## Exercise directions
Search the listing below for the string "that", then copy every line it appears in.

## Data excerpts
+ + + +

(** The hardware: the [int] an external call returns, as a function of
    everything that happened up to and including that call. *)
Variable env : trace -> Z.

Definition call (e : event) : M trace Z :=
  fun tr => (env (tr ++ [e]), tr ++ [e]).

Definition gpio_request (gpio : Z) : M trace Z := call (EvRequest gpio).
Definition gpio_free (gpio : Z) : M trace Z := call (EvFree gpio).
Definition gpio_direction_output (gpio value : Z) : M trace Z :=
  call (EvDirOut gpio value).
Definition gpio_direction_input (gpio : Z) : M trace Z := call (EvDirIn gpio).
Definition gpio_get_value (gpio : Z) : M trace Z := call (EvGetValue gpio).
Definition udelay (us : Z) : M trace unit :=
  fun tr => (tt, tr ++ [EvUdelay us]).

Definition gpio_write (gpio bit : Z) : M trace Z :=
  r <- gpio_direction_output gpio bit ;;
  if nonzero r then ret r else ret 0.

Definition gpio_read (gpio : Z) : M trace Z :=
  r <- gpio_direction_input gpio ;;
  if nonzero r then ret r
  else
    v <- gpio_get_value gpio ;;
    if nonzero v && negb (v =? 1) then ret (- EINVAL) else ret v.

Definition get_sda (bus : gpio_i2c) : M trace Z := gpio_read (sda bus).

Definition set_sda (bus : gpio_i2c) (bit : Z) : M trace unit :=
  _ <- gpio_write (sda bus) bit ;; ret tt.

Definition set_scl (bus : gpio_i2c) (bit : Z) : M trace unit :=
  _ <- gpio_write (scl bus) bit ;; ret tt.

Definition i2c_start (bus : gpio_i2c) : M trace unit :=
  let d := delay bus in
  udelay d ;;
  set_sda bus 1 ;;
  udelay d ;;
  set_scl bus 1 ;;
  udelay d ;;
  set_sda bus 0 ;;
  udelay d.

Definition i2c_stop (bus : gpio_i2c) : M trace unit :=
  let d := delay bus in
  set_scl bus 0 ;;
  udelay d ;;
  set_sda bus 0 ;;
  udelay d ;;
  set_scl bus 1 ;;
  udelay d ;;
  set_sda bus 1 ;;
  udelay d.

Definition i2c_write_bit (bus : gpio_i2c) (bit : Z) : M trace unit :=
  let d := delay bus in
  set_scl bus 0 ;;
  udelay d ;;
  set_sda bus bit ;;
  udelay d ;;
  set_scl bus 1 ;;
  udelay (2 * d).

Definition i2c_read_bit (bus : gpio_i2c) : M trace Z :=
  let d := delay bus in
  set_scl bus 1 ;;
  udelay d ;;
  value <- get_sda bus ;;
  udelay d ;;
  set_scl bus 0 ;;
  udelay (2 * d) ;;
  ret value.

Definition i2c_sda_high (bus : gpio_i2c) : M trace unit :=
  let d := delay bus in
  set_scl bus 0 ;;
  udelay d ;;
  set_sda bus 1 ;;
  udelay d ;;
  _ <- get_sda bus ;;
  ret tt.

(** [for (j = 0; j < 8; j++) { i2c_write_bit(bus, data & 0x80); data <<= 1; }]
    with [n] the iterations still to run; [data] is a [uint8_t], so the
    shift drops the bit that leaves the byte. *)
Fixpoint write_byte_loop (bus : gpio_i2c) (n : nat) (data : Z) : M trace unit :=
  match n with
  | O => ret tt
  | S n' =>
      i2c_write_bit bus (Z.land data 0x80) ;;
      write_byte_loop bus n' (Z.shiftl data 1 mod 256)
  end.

+ + + +

## Answer to this exercise
    everything that happened up to and including that call. *)
    shift drops the bit that leaves the byte. *)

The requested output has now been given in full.